SUPPLIED MATERIAL:
(** X10.  The printer and the builder stop in the same way: on the same
    texts and with the same decoder, the printer ends well exactly when the
    builder gives a graph, and raises what the builder raises. *)
Theorem to_dot_to_digraph_outcome (asm out : string) (demangle : Demangler) :
  snd (to_dot_output asm out demangle)
  = (gr <- to_digraph asm out demangle ;; Ok tt).
Proof.
  destruct (to_dot_outcome asm out demangle) as (body & _ & H).
  now rewrite H.
Qed.

Lemma edge_line_not_brace (u v : string) : edge_line u v <> "}".
Proof. discriminate. Qed.

Lemma size_line_not_brace (u : string) (z : Z) : size_line u z <> "}".
Proof. discriminate. Qed.

(** X11.  The printer always begins with the opening line; it ends with the
    closing line when it ends well, and a run that raises has printed no
    closing line at all, so that what it has printed is no whole graph
    description. *)
Theorem to_dot_closing_line (asm out : string) (demangle : Demangler) :
  (exists rest, fst (to_dot_output asm out demangle) = "digraph {" :: rest)
  /\ (snd (to_dot_output asm out demangle) = Ok tt ->
      last (fst (to_dot_output asm out demangle)) EmptyString = "}")
  /\ (forall e, snd (to_dot_output asm out demangle) = Raise e ->
                ~ In "}" (fst (to_dot_output asm out demangle))).
Proof.
  destruct (to_dot_outcome asm out demangle) as (body & Hbody & ->).
  cbn [fst snd]. split; [|split].
  - destruct (gr <- to_digraph asm out demangle ;; Ok tt); eauto.
  - intros ->. rewrite app_comm_cons. apply last_last.
  - intros e ->. intros [H|H]; [discriminate|].
    apply Hbody in H as [(u & v & H)|(u & z & H)].
    + now apply (edge_line_not_brace u v).
    + now apply (size_line_not_brace u z).
Qed.
Lemma youtubeApiFetch_outcome_witness :
  result
    (answering {| Response.ok := false; Response.status := 403;
                  Response.text := Ok (lit "quotaExceeded");
                  Response.json := Ok VNull |})
    (youtubeApiFetch (lit "search") [(lit "q", lit "cats")] (lit "KEY"))
  = Throw (Error (lit "YouTube API error (403): quotaExceeded")).
Proof.
  apply (proj1 (proj2 (youtubeApiFetch_outcome
                         (answering {| Response.ok := false;
                                       Response.status := 403;
                                       Response.text := Ok (lit "quotaExceeded");
                                       Response.json := Ok VNull |})
                         (lit "search") [(lit "q", lit "cats")] (lit "KEY")))
           {| Response.ok := false; Response.status := 403;
              Response.text := Ok (lit "quotaExceeded");
              Response.json := Ok VNull |} (lit "quotaExceeded"));
    reflexivity.
Defined.

(** ** More on the mappers *)

Lemma map_items_Forall2 (A : Type) (f : jsvalue -> outcome A)
  (l : list jsvalue) (rs : list A) :
  map_items f l = Ok rs <-> Forall2 (fun x r => f x = Ok r) l rs.
Proof.
  revert rs; induction l as [|x l IH]; intros rs; cbn [map_items].
  - split.
    + intros [= <-]. constructor.
    + intros H. now inversion H.
  - split.
    + destruct (f x) as [y|e] eqn:E; cbn [obind]; [|discriminate].
      destruct (map_items f l) as [ys|e] eqn:El; cbn [obind]; [|discriminate].
      intros [= <-]. constructor; [exact E|]. now apply IH.
    + intros H. inversion H as [|? r ? rs' E F]; subst.
      rewrite E. cbn [obind]. apply IH in F. now rewrite F.
Qed.

Lemma map_items_throw (A : Type) (f : jsvalue -> outcome A)
  (l : list jsvalue) (x : jsvalue) (e : exn) :
  In x l -> f x = Throw e -> exists e', map_items f l = Throw e'.
Proof.
  induction l as [|y l IH]; cbn [In map_items]; [intros []|].
  intros [<-|H] E.
  - rewrite E. cbn [obind]. eauto.
  - destruct (f y); cbn [obind]; [|eauto].
    destruct (IH H E) as [e' ->]. cbn [obind]. eauto.
Qed.
Lemma network_error_aborts_batch_witness :
  exists w',
    main_loop E_offline [str_of "a,one"; str_of "b,two"] empty_world =
      Raises ConnectionError w' /\
    files w' = files empty_world /\
    console w' = console empty_world /\
    spawned w' = spawned empty_world /\
    sent w' = sent empty_world ++ [request_of (str_of "one")].
Proof.
  exact (network_error_aborts_batch E_offline empty_world (str_of "a,one")
           [str_of "b,two"]
           {| identifier := str_of "a"; text := str_of "one" |}
           eq_refl eq_refl).
Defined.



(** X11. When the transcoder cannot be started, or returns having removed
    its own input, the batch stops at that entry without a notice for it; in
    the first case the intermediate stays in the store. *)
Theorem transcoder_trouble_aborts_batch (E : Env) (w : World)
    (line : str) (rest : list str) (e : PromptEntry) (resp : Response.t) :
  let temp := temp_path_of (identifier e) in
  let final := final_path_of (identifier e) in
  let w2 := after_write (after_request w (request_of (text e)))
              (realpath E temp) (Response.content resp) in
  parse_line line = inr (Some e) ->
  http_post E w (request_of (text e)) = Some resp ->
  Response.status_code resp = 200%Z ->
  str_in NUL (identifier e) = false ->
  open_wb E (after_request w (request_of (text e))) temp = WriteCompletes ->
  (exec E w2 (ffmpeg_args temp final) = None ->
   main_loop E (line :: rest) w = Raises FileNotFoundError w2 /\
   files w2 !! realpath E temp = Some (Response.content resp) /\
   console w2 = console w) /\
  (forall ch,
     exec E w2 (ffmpeg_args temp final) = Some ch ->
     child_files ch !! realpath E temp = None ->
     exists w',
       main_loop E (line :: rest) w = Raises FileNotFoundError w' /\
       files w' = child_files ch /\
       console w' = console w).
Proof.
  intros temp final w2 He Hp Hs Hn Ho.
  pose proof (synthesize_prompt_cases E (text e) (identifier e) w) as Hc.
  cbv zeta in Hc. rewrite Hp, Hs, temp_path_of_NUL, Hn in Hc.
  simpl Z.eqb in Hc. cbv iota in Hc. fold temp final in Hc.
  rewrite Ho in Hc. fold w2 in Hc.
  split.
  - intros Hx. rewrite Hx in Hc. split.
    + by rewrite main_loop_cons, (process_line_entry E line e w He), Hc.
    + split; [apply lookup_insert_eq | done].
  - intros ch Hx Ht. rewrite Hx, Ht in Hc. eexists. split.
    + rewrite main_loop_cons, (process_line_entry E line e w He), Hc.
      reflexivity.
    + done.
Qed.

Lemma transcoder_trouble_aborts_batch_witness :
  (exists w2,
     main_loop E_no_ffmpeg [str_of "a,one"; str_of "b,two"] empty_world =
       Raises FileNotFoundError w2 /\
     files w2 !! temp_path_of (str_of "a") = Some payload) /\
  (exists w',
     main_loop E_moving [str_of "a,one"; str_of "b,two"] empty_world =
       Raises FileNotFoundError w' /\
     files w' !! final_path_of (str_of "a") = Some payload /\
     console w' = []).
Proof.
  split.
  - destruct (proj1 (transcoder_trouble_aborts_batch E_no_ffmpeg empty_world
                       (str_of "a,one") [str_of "b,two"]
                       {| identifier := str_of "a"; text := str_of "one" |}
                       (respond 200 payload [])
                       eq_refl eq_refl eq_refl eq_refl eq_refl)
                eq_refl) as (Hrun & Ht & _).
    eexists. split; [exact Hrun | exact Ht].
  - destruct (proj2 (transcoder_trouble_aborts_batch E_moving empty_world
                       (str_of "a,one") [str_of "b,two"]
                       {| identifier := str_of "a"; text := str_of "one" |}
                       (respond 200 payload [])
                       eq_refl eq_refl eq_refl eq_refl eq_refl)
                _ eq_refl eq_refl) as (w' & Hrun & Hf & Hc).
    exists w'. split; [exact Hrun|]. split; [|exact Hc].
    rewrite Hf. reflexivity.
Defined.

Section BatchInvariants.
Context (E : Env).

Lemma synthesize_prompt_returns (prompt_text filename : str) (w w' : World) :
  synthesize_prompt E prompt_text filename w = Returns tt w' ->
  sent w' = sent w ++ [request_of prompt_text] /\
  exists notice, console w' = console w ++ [notice].
Proof.
  rewrite synthesize_prompt_cases. cbv zeta.
  destruct (http_post E w _) as [resp|]; [|done].
  destruct (_ =? _)%Z.
  - destruct (str_in NUL _); [done|].
    destruct (open_wb E _ _); [done|done|].
    destruct (exec E _ _) as [ch|]; [|done].
    destruct (child_files ch !! _); [|done].
    destruct (stdout_accepts E _ _); [|done].
    intros [= <-]. simpl. eauto.
  - destruct (stdout_accepts E _ _); [|done].
    intros [= <-]. simpl. eauto.
Qed.
Lemma instruction_offsets_witness :
  Assembler.assemble jumps_parser = Ok jumps_image
  /\ Assembler.offsets_list jumps_image = [0; 5; 10; 47; 84; 89]
  /\ List.length (Assembler.offsets_list jumps_image)
     = List.length (code_section jumps_parser)
  /\ StronglySorted lt (Assembler.offsets_list jumps_image)
  /\ Forall (fun o => o < List.length (Assembler.bytecode jumps_image))
            (Assembler.offsets_list jumps_image)
  /\ (code_section jumps_parser <> [] ->
      nth_error (Assembler.offsets_list jumps_image) 0 = Some 0)
  /\ 3 * List.length (code_section jumps_parser)
     <= List.length (Assembler.bytecode jumps_image).
Proof.
  split; [vm_compute; reflexivity|]. split; [vm_compute; reflexivity|].
  apply (instruction_offsets_increase jumps_parser jumps_image).
  vm_compute; reflexivity.
Defined.

End Offsets.

(** ** Arguments of an instruction line *)

Section RegisterText.

Lemma dec_digit_true (c : ascii) : In c dec_digits -> Py.is_dec_digit c = true.
Proof.
  unfold dec_digits. simpl. intros H.
  repeat (destruct H as [<-|H]; [reflexivity|]). destruct H.
Qed.

Lemma span_digits_app (d t : string) :
  Forall (fun c => In c dec_digits) (list_ascii_of_string d) ->
  match t with
  | String c _ => Py.is_dec_digit c = false
  | EmptyString => True
  end ->
  Py.span_digits (d ++ t) = (d, t).
Proof.
  intros Hd Ht. induction d as [|c d IH]; simpl.
  - destruct t as [|c t]; [reflexivity|]. simpl. now rewrite Ht.
  - inversion Hd as [|c' l' Hc Hl]; subst.
    rewrite (dec_digit_true _ Hc), (IH Hl). reflexivity.
Qed.
Lemma area_rect_pos : (1 <= area (work A))%nat.
Proof.
  pose proof (area_zero_region (work A) (1 + y0) (2 + y0) (1 + x0) (2 + x0)
                (1 + y0) (1 + x0)) as Hlt.
  assert (get2 0 (work A) (1 + y0) (1 + x0) <> 0).
  { rewrite Hmask. rewrite (proj2 (in_rect_true x0 y0 x1 y1 _ _)) by lia.
    discriminate. }
  specialize (Hlt ltac:(lia) ltac:(lia) H0). lia.
Qed.

End DetectRectangle.

(** ** [detect_screens] *)

Lemma set_data_same : forall v d, data v = Some d -> set_data (Some d) v = v.
Proof. intros [] d Hd. simpl in Hd. subst. reflexivity. Qed.

Lemma get2_default_or_in {A} (dflt : A) (d : list (list A)) (i j : nat) :
  get2 dflt d i j = dflt \/
  exists row, In row d /\ In (get2 dflt d i j) row.
Proof.
  unfold get2.
  destruct (Nat.lt_ge_cases i (length d)) as [Hi|Hi].
  - destruct (Nat.lt_ge_cases j (length (nth i d []))) as [Hj|Hj].
    + right. exists (nth i d []). split; apply nth_In; assumption.
    + left. apply nth_overflow. exact Hj.
  - left. rewrite (nth_overflow d []) by exact Hi. destruct j; reflexivity.
Qed.

Section DetectScreens.

Variable set_iter : list Rect -> list Rect.
Hypothesis set_iter_perm :
  forall l, Permutation (set_iter l) (nodup Rect_eq_dec l).

(** Whatever the buffer holds, [detect_screens] comes to an end and
    leaves the video as it was.  It returns a list of screens, unless
    [float] raised on the area of a candidate, which takes a buffer of
    [2 ^ 1023] pixels or more. *)
Lemma detect_screens_total : forall v,
  exists r,
    detect_screens set_iter v = Some (r, v) /\
    (r = Raise OverflowError_float \/ exists screens, r = Ok screens) /\
    (Z.of_nat (height v) * Z.of_nat (width v) < 2 ^ 1023 ->
     exists screens, r = Ok screens).
Proof.
  intros v. unfold detect_screens.
  destruct (data v) as [d|] eqn:Hd.
  2:{ exists (Ok []). split; [reflexivity|]. split; eauto. }
  set (m := initial_mask _ _ _ d).
  destruct (detect_loop_terminates set_iter set_iter_perm
              (height v) (width v) (S (area m)) (MkArrays d m) [])
    as (r & A' & -> & Hbuf & Hr & Hok).
  - split; [apply length_initial_mask | apply rows_initial_mask].
  - simpl. lia.
  - simpl in Hbuf. rewrite Hbuf, (set_data_same v d Hd). eauto.
Qed.

(** A buffer whose alpha bytes are 255 exactly on rows [y0 .. y1 - 1]
    and columns [x0 .. x1 - 1] holds one screen, that rectangle. *)
Lemma detect_screens_rectangle : forall v d x0 y0 x1 y1,
  data v = Some d ->
  (x0 < x1 <= width v)%nat -> (y0 < y1 <= height v)%nat ->
  Z.of_nat (x1 - x0) * Z.of_nat (y1 - y0) < 2 ^ 1023 ->
  (forall i j, (i < height v)%nat -> (j < width v)%nat ->
     (byte_val (chan (mode_index (mode v) ch_a) (get2 px0 d i j)) = 255 <->
      (y0 <= i < y1 /\ x0 <= j < x1)%nat)) ->
  detect_screens set_iter v = Some (Ok [span x0 y0 x1 y1], v).
Proof.
  intros v d x0 y0 x1 y1 Hd Hx Hy Hsize Hfill. unfold detect_screens.
  rewrite Hd.
  set (m := initial_mask _ _ _ d).
  assert (Hmask : rect_mask x0 y0 x1 y1 (work (MkArrays d m))).
  { intros i j. simpl work. unfold m. rewrite get2_initial_mask.
    destruct i as [|i'].
    { rewrite (proj2 (in_rect_false _ _ _ _ _ _)) by lia. reflexivity. }
    destruct j as [|j'].
    { rewrite (proj2 (in_rect_false _ _ _ _ _ _)) by lia. reflexivity. }
    destruct ((i' <? height v)%nat && (j' <? width v)%nat) eqn:Ein.
    - apply andb_true_iff in Ein. destruct Ein as (Hi & Hj).
      apply Nat.ltb_lt in Hi, Hj. specialize (Hfill i' j' Hi Hj).
      destruct (_ =? 255) eqn:E.
      + apply Z.eqb_eq in E.
        rewrite (proj2 (in_rect_true _ _ _ _ _ _)) by lia. reflexivity.
      + apply Z.eqb_neq in E.
        rewrite (proj2 (in_rect_false _ _ _ _ _ _)) by lia. reflexivity.
    - apply andb_false_iff in Ein.
      rewrite (proj2 (in_rect_false _ _ _ _ _ _)); [reflexivity|].
      destruct Ein as [E | E]; apply Nat.ltb_ge in E; lia. }
  rewrite (detect_loop_rect set_iter set_iter_perm (height v) (width v)
             x0 y0 x1 y1 Hx Hy (MkArrays d m) Hmask).
  - rewrite view_zero_span by lia. simpl.
    rewrite (set_data_same v d Hd). reflexivity.
  - pose proof (area_rect_pos (height v) (width v) x0 y0 x1 y1 Hx Hy
                              (MkArrays d m) Hmask) as Hpos.
    simpl in Hpos. lia.
  - exact Hsize.
Qed.

(** A buffer without any alpha byte 255 holds no screen. *)
Lemma detect_screens_none : forall v d,
  data v = Some d ->
  (forall i j, (i < height v)%nat -> (j < width v)%nat ->
     byte_val (chan (mode_index (mode v) ch_a) (get2 px0 d i j)) <> 255) ->
  detect_screens set_iter v = Some (Ok [], v).
Proof.
  intros v d Hd Hfill. unfold detect_screens. rewrite Hd.
  set (m := initial_mask _ _ _ d).
  assert (Hz : zero_mask (work (MkArrays d m))).
  { intros i j. simpl work. unfold m. rewrite get2_initial_mask.
    destruct i; [reflexivity|]. destruct j; [reflexivity|].
    destruct (i <? height v)%nat eqn:Hi; [|reflexivity].
    destruct (j <? width v)%nat eqn:Hj; [|reflexivity].
    apply Nat.ltb_lt in Hi, Hj. simpl.
    destruct (_ =? 255) eqn:E; [|reflexivity].
    apply Z.eqb_eq in E. exfalso. exact (Hfill _ _ Hi Hj E). }
  cbn [detect_loop].
  rewrite (detect_round_zero set_iter set_iter_perm _ _ _ Hz).
  simpl. rewrite (set_data_same v d Hd). reflexivity.
Qed.

End DetectScreens.

(** ** What [detect_screens] returns *)

Lemma set_order_perm :
  forall l, Permutation (set_order l) (nodup Rect_eq_dec l).
Proof. intros l. apply Permutation_refl. Qed.

Lemma filled_region_cells : forall H W A x0 y0 x1 y1 i j,
  mask_shape H W (work A) ->
  (x0 <= x1 <= W)%nat -> (y0 <= y1 <= H)%nat ->
  view_all A (mask_a H W) (slices (span x0 y0 x1 y1)) = true ->
  (y0 <= i < y1)%nat -> (x0 <= j < x1)%nat ->
  view_get A (mask_a H W) i j <> 0.
Proof.
  intros H W A x0 y0 x1 y1 i j (Hl & Hrows) Hx Hy Hall Hi Hj.
  rewrite view_all_span in Hall by lia.
  unfold mask_a. rewrite view_get_work. unfold get2.
  assert (Hrow : (1 + i < length (work A))%nat) by lia.
  pose proof (forallb_slice_nth _ [] _ _ _ (1 + i)%nat Hall ltac:(lia) Hrow)
    as Hcells.
  assert (Hcol : (1 + j < length (nth (1 + i) (work A) []))%nat).
  { rewrite Forall_forall in Hrows.
    rewrite (Hrows (nth (1 + i) (work A) [])) by (apply nth_In; exact Hrow).
    lia. }
  pose proof (forallb_slice_nth _ 0 _ _ _ (1 + j)%nat Hcells ltac:(lia) Hcol)
    as Hcell.
  apply negb_true_iff, Z.eqb_neq in Hcell. exact Hcell.
Qed.

Lemma zeroed_region_cells : forall H W A x0 y0 x1 y1 i j,
  (x0 <= x1 <= W)%nat -> (y0 <= y1 <= H)%nat ->
  (y0 <= i < y1)%nat -> (x0 <= j < x1)%nat ->
  view_get (view_zero A (mask_a H W) (slices (span x0 y0 x1 y1)))
           (mask_a H W) i j = 0.
Proof.
  intros H W A x0 y0 x1 y1 i j Hx Hy Hi Hj.
  rewrite view_zero_span by lia. unfold mask_a. rewrite view_get_work.
  simpl work. rewrite get2_zero_region.
  destruct (_ && _)%nat eqn:E; [reflexivity|].
  apply not_true_iff_false in E. exfalso. apply E.
  rewrite !andb_true_iff, !Nat.leb_le, !Nat.ltb_lt. lia.
Qed.

(** C4.  [detect_screens] comes to an end for every buffer: its loop ends
    within the rounds the filled area allows, and the video, its buffer
    included, is as before the call.  What it returns is the list of the
    screens, always so for a buffer of fewer than [2 ^ 1023] pixels;
    beyond, [float] may raise [OverflowError] on the area of a candidate,
    and nothing else is ever raised.  A round that accepts a screen found
    its region, at least one cell wide and high, all set in the working
    mask, zeroes that region there and nowhere else than in the working
    mask, and so strictly reduces the filled area. *)
Theorem detect_screens_terminates :
  forall set_iter,
    (forall l, Permutation (set_iter l) (nodup Rect_eq_dec l)) ->
    forall v,
      (exists r,
          detect_screens set_iter v = Some (r, v) /\
          (r = Raise OverflowError_float \/ exists screens, r = Ok screens) /\
          (Z.of_nat (height v) * Z.of_nat (width v) < 2 ^ 1023 ->
           exists screens, r = Ok screens)) /\
      (forall A s A',
          mask_shape (height v) (width v) (work A) ->
          detect_round set_iter (height v) (width v) A = Ok (Some (s, A')) ->
          let ma := mask_a (height v) (width v) in
          1 <= s_width s /\ 1 <= s_height s /\
          view_all A ma (slices s) = true /\
          A' = view_zero A ma (slices s) /\
          (forall i j : nat,
              s_y s <= Z.of_nat i < s_y s + s_height s ->
              s_x s <= Z.of_nat j < s_x s + s_width s ->
              view_get A ma i j <> 0 /\ view_get A' ma i j = 0) /\
          buffer A' = buffer A /\
          mask_shape (height v) (width v) (work A') /\
          (area (work A') < area (work A))%nat).
Proof.
  intros set_iter Hperm v. split.
  - apply detect_screens_total. exact Hperm.
  - intros A s A' Hshape Hround ma.
    destruct (detect_round_accepts set_iter Hperm _ _ A s A' Hshape Hround)
      as (Hcand & Hw & Hh & Hall & HA' & Hbuf & Hshape' & Hlt).
    subst ma.
    split; [exact Hw|]. split; [exact Hh|]. split; [exact Hall|].
    split; [exact HA'|].
    split; [| split; [exact Hbuf | split; [exact Hshape' | exact Hlt]]].
    destruct (in_candidates set_iter Hperm _ _ A s Hcand)
      as (x0 & y0 & x1 & y1 & -> & Hx & Hy).
    intros i j Hi Hj. simpl in Hi, Hj. subst A'. split.
    + apply (filled_region_cells _ _ A x0 y0 x1 y1); try assumption; lia.
    + apply zeroed_region_cells; lia.
Qed.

EXERCISE AIM: In the data above, find each line where the string "json" appears, then copy it.

ANSWER TO THE EXERCISE:
                  Response.json := Ok VNull |})
                                       Response.json := Ok VNull |})
              Response.json := Ok VNull |} (lit "quotaExceeded"));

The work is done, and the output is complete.